Stored data entries:

Lemma remote_remove x c client u :
  sv_ok remote_view (x, c) -> fits 64 u ->
  exists st d', secure_storage_client_remove (x, c) client u = Some (st, d') /\ sv_ok remote_view d' /\ int32 st /\
    match sv_asset remote_view (x, c) client u with
    | Some a => if write_once a then st <> PSA_SUCCESS /\ unchanged remote_view (x, c) d'
                else st = PSA_SUCCESS /\ updated remote_view (x, c) d' client u None
    | None => st <> PSA_SUCCESS /\ unchanged remote_view (x, c) d' /\ (u <> 0 -> st = PSA_ERROR_DOES_NOT_EXIST)
    end.
Proof using Hsp Hlaws Hcalloc Hcap.
  intros (s & Hs & Hidle) Hu. unfold secure_storage_client_remove.
  match goal with |- context [secure_storage_call _ (Some ?ps) ?a ?b ?o ?f ?t ?k] =>
    destruct (remote_call x s c (service_state c) ps a b o f t k (RemoveAsset u) Hs Hidle)
      as (r & m & j & x' & s' & c' & p' & Hspec & Hs' & Hidle' & _ & ->) end;
    [cbn [concat]; rewrite app_nil_r, !len_le_split; lia|lia|lia|done| |done|].
  { intros m Hsl Hlm. cbn [concat] in Hsl. rewrite app_nil_r in Hsl.
    apply one_field in Hsl; [|lia|done|done]. unfold parse_call.
    cbn [opcode request_data_length response_size region]. simpl default. simpl Z.eqb. cbv match zeta.
    simpl. by rewrite Hsl. }
  rewrite <- (idle_state _ _ _ Hidle') in Hspec. cbn [mbind option_bind status_only].
  simpl (RPC_SUCCESS =? RPC_SUCCESS). cbv match. eexists _, _. split; [done|]. split; [by eapply remote_ok|].
  cbn [sv_asset remote_view].
  inversion Hspec as [| | | | | |u1 a d1 Ha Hw Hup E1 E2|u1 st d1 Hw Hne Hint Hun Hst E1 E2| | | | |];
    subst; cbn [r_status]; rewrite int32_status by done; (split; [done|]).
  - rewrite Ha, Hw. split; [done|]. by apply remote_updated.
  - destruct (sv_asset V _ id u) as [a|]; simpl in Hw; [rewrite Hw|]; (split; [done|]);
      [by apply remote_unchanged|]. split; [by apply remote_unchanged|auto].
Qed.
(** What a request asks for. *)
Definition parse_call (req : rpc_request) : lua_call :=
  if opcode req =? TS_LUA_OPCODE_ENV_CREATE then Create
  else if request_data_length req <? ENV_INDEX_LEN then Malformed
  else
    let body := take (Z.to_nat (request_data_length req)) (default [] (region req)) in
    let i := get_env_index (take 4 body) in
    if opcode req =? TS_LUA_OPCODE_ENV_APPEND then Append i (drop 4 body)
    else if opcode req =? TS_LUA_OPCODE_ENV_EXECUTE then Execute i
    else Delete i.

Definition env_update (envs : Z -> option bytes) (i : Z) (v : option bytes)
    (envs' : Z -> option bytes) : Prop :=
  envs' i = v /\ forall j, j <> i -> envs' j = envs j.

Definition env_same (envs envs' : Z -> option bytes) : Prop := forall j, envs' j = envs j.

(** One call on the abstract service, with the status it reports.  The result of
    parsing and running a script is the machine's. *)
Inductive env_step (envs : Z -> option bytes) : lua_call -> Z -> (Z -> option bytes) -> Prop :=
  | step_create i envs' :
      0 <= i < MAX_ENV_COUNT -> envs i = None -> env_update envs i (Some []) envs' ->
      env_step envs Create LUA_SUCCESS envs'
  | step_create_full envs' :
      (forall i, 0 <= i < MAX_ENV_COUNT -> is_Some (envs i)) -> env_same envs envs' ->
      env_step envs Create LUA_ERROR_OUT_OF_FREE_ENVIRONMENTS envs'
  | step_append i chunk script envs' :
      envs i = Some script -> env_update envs i (Some (script ++ chunk)) envs' ->
      env_step envs (Append i chunk) LUA_SUCCESS envs'
  | step_append_no_memory i chunk envs' :
      is_Some (envs i) -> env_same envs envs' ->
      env_step envs (Append i chunk) LUA_ERROR_OUT_OF_MEMORY envs'
  | step_append_missing i chunk envs' :
      envs i = None -> env_same envs envs' ->
      env_step envs (Append i chunk) LUA_ERROR_ENVIRONMENT_DOES_NOT_EXIST envs'
  | step_execute i script envs' :
      envs i = Some script -> env_update envs i (Some []) envs' ->
      env_step envs (Execute i) LUA_SUCCESS envs'
  | step_execute_parse i script envs' :
      envs i = Some script -> script <> [] -> env_same envs envs' ->
      env_step envs (Execute i) LUA_ERROR_PARSER_ERROR envs'
  | step_execute_run i script envs' :
      envs i = Some script -> script <> [] -> env_update envs i (Some []) envs' ->
      env_step envs (Execute i) LUA_ERROR_INTERPRETER_ERROR envs'
  | step_execute_missing i envs' :
      envs i = None -> env_same envs envs' ->
      env_step envs (Execute i) LUA_ERROR_ENVIRONMENT_DOES_NOT_EXIST envs'
  | step_delete i envs' :
      is_Some (envs i) -> env_update envs i None envs' ->
      env_step envs (Delete i) LUA_SUCCESS envs'
  | step_delete_missing i envs' :
      envs i = None -> env_same envs envs' ->
      env_step envs (Delete i) LUA_ERROR_ENVIRONMENT_DOES_NOT_EXIST envs'
  | step_malformed envs' :
      env_same envs envs' -> env_step envs Malformed LUA_ERROR_GENERIC_ERROR envs'.

(** A sequence of requests to one provider, with the RPC and service statuses. *)
Fixpoint lua_run {L} (f : service (lua_provider L)) (p : lua_provider L)
    (reqs : list rpc_request) : option (list (Z * Z) * lua_provider L) :=
  match reqs with
  | [] => Some ([], p)
  | req :: reqs =>
      '(status, req', p) ← f p req;
      '(out, p) ← lua_run f p reqs;
      Some ((status, service_status req') :: out, p)
  end.
(** The image directory a client reads is the firmware directory.  When the
    store answers which images are accepted, then for a
    buffer of the announced length or more, serialisation succeeds, reports that
    length, leaves the rest of the buffer alone, and decoding the reported bytes
    by the offsets in their own header gives the version, the correct-boot flag
    and every image with its fields and acceptance, in order; for a shorter
    buffer it fails and writes nothing. *)
Theorem img_dir_roundtrip d is_accepted acc buf :
  directory_ok d -> answers d is_accepted acc ->
  let n := img_dir_serializer_get_len d in
  if len buf <? n
  then img_dir_serializer_serialize d is_accepted buf (len buf) = Some (FWU_STATUS_OUT_OF_BOUNDS, buf, 0)
  else exists b, img_dir_serializer_serialize d is_accepted buf (len buf) = Some (FWU_STATUS_SUCCESS, b, n) /\
    n = 24 + 40 * num_images d /\ len b = len buf /\
    (forall s m, n <= s -> slice b s m = slice buf s m) /\
    decode_directory (slice b 0 n) = directory_view d acc.
Proof.
  intros Hd Ha n. destruct (Z.ltb_spec (len buf) n) as [Hlt|Hge]; [|by apply serialize_decodes].
  unfold img_dir_serializer_serialize. fold n. by destruct (Z.ltb_spec (len buf) n); [|lia].
Qed.

Definition example_image (tag : Z) : image_info :=
  ImageInfo (fill tag 16) 4096 1 (tag + 1) 3 0 7 INSTALL_TYPE_WHOLE_VOLUME.

Definition example_directory : fw_directory :=
  FwDirectory (BootInfo 1 1 0) 2 ([example_image 5; example_image 6] ++
    replicate 18 zero_image_info).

-- Task to complete --
Reading through the preceding records, tally each line that holds the word "body" and give the tally by itself.

-- Exercise response --
3